Botting's skepticism finds support in a separate study published in Gondwana Research, which reexamined 540-million-year-old microfossils from Brazil that had been interpreted as trace fossils left by tiny worm-like creatures. The new analysis concludes they are not animal traces at all, but rather fossilized communities of bacteria and algae, some with remarkably preserved cells and organic material still intact. The researchers identified at least three distinct size classes of these structures, suggesting different species living together in a microbial consortium. The largest populations resemble benthic algae, while the smallest could be algal, cyanobacterial, or sulfur-oxidizing bacteria. The three-dimensional preservation of these pyritized structures points to microbial consortia, not the burrows of small animals.

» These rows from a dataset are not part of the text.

(** [main()], from the parsed arguments on. *)
Definition main (args : namespace) : M Srv unit :=
  let data_path := data args in
  if negb (path_exists data_path) then
    print ("Error: " ++ path_str h data_path ++ " not found")
  else
    samples <- lift (json_load_file data_path) ;;
    n <- lift (py_len samples) ;;
    print ("Clearing chunks for " ++ dec n ++ " LOCOMO agents" ++ ellipsis) ;;;
    with_client
      (items <- lift (py_iter samples) ;;
       for_each items (clear_sample args)) ;;;
    print "Done!".

End Runner.

Arguments print h {Srv} line _.
Arguments client_post {Srv} serve url body t _.
Arguments clear_sample h {Srv} serve args sample _.
Arguments main h {Srv} serve args _.

(** ** Reading a run *)

(** How [main] ended: [inr tt] when it returned, [inl e] when [e] left it. *)
Definition result_of {Srv A} (run : (exn + A) * list event * Srv) : exn + A :=
  fst (fst run).

Definition trace_of {Srv A} (run : (exn + A) * list event * Srv) : list event :=
  snd (fst run).

(** The requests issued, in the order they were issued. *)
Fixpoint requests (evs : list event) : list request :=
  match evs with
  | [] => []
  | Sent r _ :: rest => r :: requests rest
  | _ :: rest => requests rest
  end.

(** What each of them got back. *)
Fixpoint replies (evs : list event) : list reply :=
  match evs with
  | [] => []
  | Sent _ a :: rest => a :: replies rest
  | _ :: rest => replies rest
  end.

(** The lines printed, in order. *)
Fixpoint console (evs : list event) : list string :=
  match evs with
  | [] => []
  | Printed l :: rest => l :: console rest
  | _ :: rest => console rest
  end.

(** The script ends in [main()], so the interpreter exits with 0 when
    [main] returns and with 1 when an exception leaves it. *)
Definition exit_status {A} (r : exn + A) : Z :=
  match r with
  | inr _ => 0
  | inl _ => 1
  end.

(** A reply after which the loop goes on. *)
Definition reply_ok (a : reply) : bool :=
  match a with
  | Response code => is_success code
  | Failed _ => false
  end.

(** What a reply makes of the iteration that received it. *)
Definition settle (a : reply) : exn + unit :=
  match a with
  | Response code =>
      if is_success code then inr tt else inl (HTTPStatusError code)
  | Failed e => inl (TransportError e)
  end.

These challenges underscore a recurring problem in paleontology: the difficulty of distinguishing between early animal fossils and other organic structures preserved in ancient rock. The original Science paper may have interpreted ambiguous evidence too generously in favor of animal origins. Yet even if some Ediacaran fossils do represent early animals, that finding would not resolve the central mystery of the Cambrian explosion — the sudden appearance of most major animal body plans in a geologically brief window. The presence of a few Ediacaran animals would not explain why so many diverse animal forms emerged so rapidly in the Cambrian. Botting himself concludes that while some of the paper's interpretations lean too far toward animal classification, the fossil assemblage remains "wonderful and interesting." The work ahead will require more careful analysis and better preservation to settle what these ancient rocks are actually telling us.

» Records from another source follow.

(** Socket [c] has connected and awaits the reply: its response timer has
    handle [k] and deadline [D], and [_sendTimeout] holds that handle. *)
Definition awaiting (c k : nat) (D : Z) (w : world) : Prop :=
  client_state c w true false None Pending
  /\ _sendTimeout (this w) = Some k
  /\ (exists tm, tm ∈ timers w /\ tm_id tm = k)
  /\ forall tm, tm ∈ timers w ->
       if decide (tm_id tm = k)
       then tm_deadline tm = D /\ tm_client tm = c
       else tm_client tm <> c.

(** Socket [c] is destroyed, its promise is pending and no timer is left
    that would settle it. *)
Definition abandoned (c : nat) (w : world) : Prop :=
  client_state c w true true None Pending
  /\ forall tm, tm ∈ timers w -> tm_client tm <> c.

(** Socket [c] was opened to [ip], port 6668, for the frame [buffer], and
    nothing but that frame was written to it. *)
Definition carries (c : nat) (ip : option string) (buffer : Buffer)
    (w : world) : Prop :=
  exists cl, clients w !! c = Some cl /\ c_host cl = ip /\ c_port cl = 6668%Z
             /\ c_buffer cl = buffer /\ Forall (eq buffer) (c_written cl).

(** A step of a socket that keeps its address and its frame. *)
Definition static (f : client -> client) : Prop :=
  forall cl, c_host (f cl) = c_host cl /\ c_port (f cl) = c_port cl
             /\ c_buffer (f cl) = c_buffer cl
             /\ (Forall (eq (c_buffer cl)) (c_written cl) ->
                 Forall (eq (c_buffer cl)) (c_written (f cl))).

(** What of the session is the same in [w'] as in [w]: the device and the
    response timeout; and a handle in [_sendTimeout] is not removed. *)
Definition same_session (w w' : world) : Prop :=
  device (this w') = device (this w)
  /\ _responseTimeout (this w') = _responseTimeout (this w)
  /\ (_sendTimeout (this w) <> None -> _sendTimeout (this w') <> None).

(** What the data handler does when decoding fails: an exception of
    [Parser.parse], or of [decrypt] on a reply that is neither an object
    nor undefined. *)
Definition decode_fails `{L : Libraries} (dev : TuyaDevice) (bytes : Buffer)
    (e : js_error) : Prop :=
  Parser_parse bytes = Throw e
  \/ exists data, Parser_parse bytes = Return data
       /\ typeof data <> "object" /\ typeof data <> "undefined"
       /\ decrypt (device_cipher (device dev)) data = Throw e.

(** A session whose response timeout, half a second, is shorter than the
    connect timeout. *)
Definition hasty_world : world :=
  idle_world (demo_device (Some "192.168.1.20") (1 # 2)) 1700000000000.

(** The rejection of the [error] handler: what a socket error and a
    connect timeout end in. *)
Definition is_connection_failure (p : promise) : bool :=
  match p with
  | Rejected (Some e) => String.eqb (e_message e) COMMUNICATION_MESSAGE
  | _ => false
  end.

(** The time from the end of each attempt to the start of the next. *)
Fixpoint waits_between (l : list attempt) : list Z :=
  match l with
  | a :: rest =>
      match rest with
      | a' :: _ => (a_start a' - a_end a)%Z :: waits_between rest
      | [] => []
      end
  | [] => []
  end.

(** ** The compound verbs (lines 208-286) *)

(** [s.toLowerCase()] on the letters A to Z; the other characters are kept
    (no character outside these has a lower case among the letters of
    "on" and "off", which is all that [onoff] compares with). *)
Definition ascii_toLowerCase (a : Ascii.ascii) : Ascii.ascii :=
  let n := Ascii.nat_of_ascii a in
  if ((65 <=? n) && (n <=? 90))%nat then Ascii.ascii_of_nat (n + 32) else a.

Fixpoint toLowerCase (s : string) : string :=
  match s with
  | EmptyString => EmptyString
  | String a rest => String (ascii_toLowerCase a) (toLowerCase rest)
  end.

(** [v.toLowerCase()] *)
Definition call_toLowerCase (v : value) : completion string :=
  match v with
  | VUndefined =>
      Throw (TypeError "Cannot read property 'toLowerCase' of undefined")
  | VNull => Throw (TypeError "Cannot read property 'toLowerCase' of null")
  | VStr s => Return (toLowerCase s)
  | _ => Throw (TypeError "newStatus.toLowerCase is not a function")
  end.

(** [resolveId] of tuyapi and the converter of [./tuya-color] are not
    part of the file: they are an interface here. [resolveId] answers what
    becomes of its promise: it is never settled ([None]), or it is
    resolved or rejected after some milliseconds, the device being
    updated when it resolves. [TuyaColor_setColor] is
    [new TuyaColor(tuya).setColor(hexColor)]. *)
Class Collaborators : Type := {
  resolveId : TuyaDevice -> option (Z * completion Device);
  TuyaColor_setColor : TuyaDevice -> value -> completion value
}.

(** What a verb has done when all is quiet: the arguments of the calls of
    the callback, the reasons of the rejections that nothing handles, the
    calls of [_send] with their frames, and the world. *)
Record verb_run : Type := {
  v_calls : list value;
  v_unhandled : list (option js_error);
  v_sends : list (Buffer * send_run);
  v_world : world
}.

Definition quiet (w : world) : verb_run :=
  {| v_calls := []; v_unhandled := []; v_sends := []; v_world := w |}.

Definition unhandled (reason : option js_error) (w : world) : verb_run :=
  {| v_calls := []; v_unhandled := [reason]; v_sends := []; v_world := w |}.

Definition called (status : value) (w : world) : verb_run :=
  {| v_calls := [status]; v_unhandled := []; v_sends := []; v_world := w |}.

Definition after_send (frame : Buffer) (r : send_run) (v : verb_run)
  : verb_run :=
  {| v_calls := v_calls v; v_unhandled := v_unhandled v;
     v_sends := (frame, r) :: v_sends v; v_world := v_world v |}.

(** An exception in a [then] callback rejects the promise of the [then],
    which nothing handles. *)
Definition in_then (w : world) (c : completion verb_run) : verb_run :=
  match c with
  | Return v => v
  | Throw e => unhandled (Some e) w
  end.

Definition set_device (dev : Device) (w : world) : world :=
  {| this := {| device := dev;
                _responseTimeout := _responseTimeout (this w);
                _sendTimeout := _sendTimeout (this w) |};
     now := now w; timers := timers w; next_timer := next_timer w;
     clients := clients w; uncaught := uncaught w |}.

Section Verbs.
Context `{L : Libraries} `{C : Collaborators}.

(** [tuya.get().then(k)], with no [catch]. A query without options reads
    no key (line 41), so it is never resolved with an inherited member:
    the last case does not arise. *)
Definition then_get (scs : list scenario) (w : world)
    (k : value -> world -> verb_run) : verb_run :=
  let q := get VUndefined scs w in
  after_send (get_buffer (this w)) q.2
    match q.1 with
    | Settles (Resolved status) => k status (s_world q.2)
    | Settles (Rejected reason) => unhandled reason (s_world q.2)
    | Settles Pending => quiet (s_world q.2)
    | ResolvedInherited _ _ => quiet (s_world q.2)
    end.

(** [tuya.resolveId().then(k)], with no [catch]. *)
Definition then_resolveId (w : world) (k : world -> verb_run) : verb_run :=
  match resolveId (this w) with
  | None => quiet w
  | Some (dt, Return dev) => k (set_device dev (advance (now w + dt) w))
  | Some (dt, Throw e) => unhandled (Some e) (advance (now w + dt) w)
  end.

(** [callback.call(this, status)] *)
Definition call_callback (callback : bool) (status : value) (w : world)
  : verb_run :=
  if callback then called status w
  else unhandled (Some (TypeError "Cannot read property 'call' of undefined")) w.

(** [getDevice()] (lines 15-17) *)
Definition getDevice (w : world) : Device := device (this w).

(** [getStatus(callback)] (lines 208-214); [callback] tells whether a
    function was given. The argument of [debug] is built before the
    callback is called, and building it can throw. *)
Definition getStatus (callback : bool) (scs : list scenario) (w : world)
  : verb_run :=
  then_get scs w (fun status w' =>
    in_then w'
      (_ ← concat "Current Status: " status;
       Return (call_callback callback status w'))).

(** [setStatus(options, callback)] (lines 216-229): the exceptions of
    [set] are thrown to the caller. *)
Definition setStatus (options : value) (callback : bool)
    (scs_set scs_get : list scenario) (w : world) : completion verb_run :=
  frame ← set_request options w;
  q ← set options scs_set w;
  Return
    (after_send frame q.2
       match q.1 with
       | Resolved result =>
           then_get scs_get (s_world q.2) (fun status w' =>
             in_then w'
               (_ ← concat "New status: " status;
                Return (if callback then called status w' else quiet w')))
       | Rejected reason => unhandled reason (s_world q.2)
       | Pending => quiet (s_world q.2)
       end).

(** [toggle(callback)] (lines 231-240); [!status] is the negation of the
    truth of [status]. *)
Definition toggle (callback : bool) (scs1 scs2 scs3 : list scenario)
    (w : world) : verb_run :=
  then_resolveId w (fun w1 =>
    then_get scs1 w1 (fun status w2 =>
      in_then w2
        (setStatus (VObj [("set", VBool (negb (truthy status)))]) callback
           scs2 scs3 w2))).

(** [on(callback)] (lines 265-274) *)
Definition on (callback : bool) (scs1 scs2 scs3 : list scenario) (w : world)
  : verb_run :=
  then_resolveId w (fun w1 =>
    then_get scs1 w1 (fun status w2 =>
      in_then w2
        (setStatus (VObj [("set", VBool true)]) callback scs2 scs3 w2))).

(** [off(callback)] (lines 276-286) *)
Definition off (callback : bool) (scs1 scs2 scs3 : list scenario) (w : world)
  : verb_run :=
  then_resolveId w (fun w1 =>
    then_get scs1 w1 (fun status w2 =>
      in_then w2
        (setStatus (VObj [("set", VBool false)]) callback scs2 scs3 w2))).

(** [onoff(newStatus, callback)] (lines 242-251) *)
Definition onoff (newStatus : value) (callback : bool)
    (scs1 scs2 scs3 : list scenario) (w : world) : completion verb_run :=
  newStatus ← call_toLowerCase newStatus;
  if String.eqb newStatus "on" then Return (on callback scs1 scs2 scs3 w)
  else if String.eqb newStatus "off"
  then Return (off callback scs1 scs2 scs3 w)
  else Return (quiet w).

Some of it has been interpreted more towards the animals than it should be, but others, yeah, consider me intrigued.
— Joseph Botting, paleontologist
Even if some relatives of sponges, cnidarians, stem metazoans, and maybe even stem bilaterians should be present in the Ediacaran, this would do absolutely nothing to explain the sudden appearance of the many different bilaterian animal body plans in the Cambrian explosion.
— Günter Bechly, paleontologist
The Hearth Conversation Another angle on the story
Inventor

Why does it matter whether a 550-million-year-old fossil is a ctenophore or a cnidarian? Aren't they both animals?

Model

They are, but the point is whether we're finding something genuinely new in the Ediacaran. Cnidarians were already known from that time. A ctenophore would have been a different animal group appearing earlier than we thought. If Botting is right, we've found nothing new.

Inventor

What makes it so hard to tell what these fossils actually are?

Model

Preservation is often poor, and the structures are ambiguous. A black line in rock could be a gut, or it could be a mineral vein, or algal filament. When you see multiple black lines in one specimen, you have to ask whether that makes biological sense. It usually doesn't.

Inventor

The paper found many specimens of one organism. Doesn't that strengthen the case?

Model

Not necessarily. If they're all the same species, why do they look different? Botting suggests some may have been misidentified or represent different organisms entirely. More specimens can actually complicate the picture.

Inventor

What about the tentacles on that cambroernid-like fossil?

Model

The real problem is that they don't look like cambroernid tentacles at all. True cambroernids have long, highly branched tentacles. These are short and barely branched. It's like saying something is a giraffe because it has a long neck, but ignoring that the neck is actually short.

Inventor

Does this mean there were no animals in the Ediacaran?

Model

No. We know some animals existed then. The question is how many, how diverse, and how early. These papers suggest we should be more cautious about what we're claiming. Better preservation and more evidence are needed before we rewrite the textbooks.

Inventor

What does this tell us about the Cambrian explosion?

Model

It tells us that finding a few Ediacaran animals doesn't solve the mystery. The explosion is still an explosion — most animal body plans still appear suddenly in the Cambrian, not gradually before it.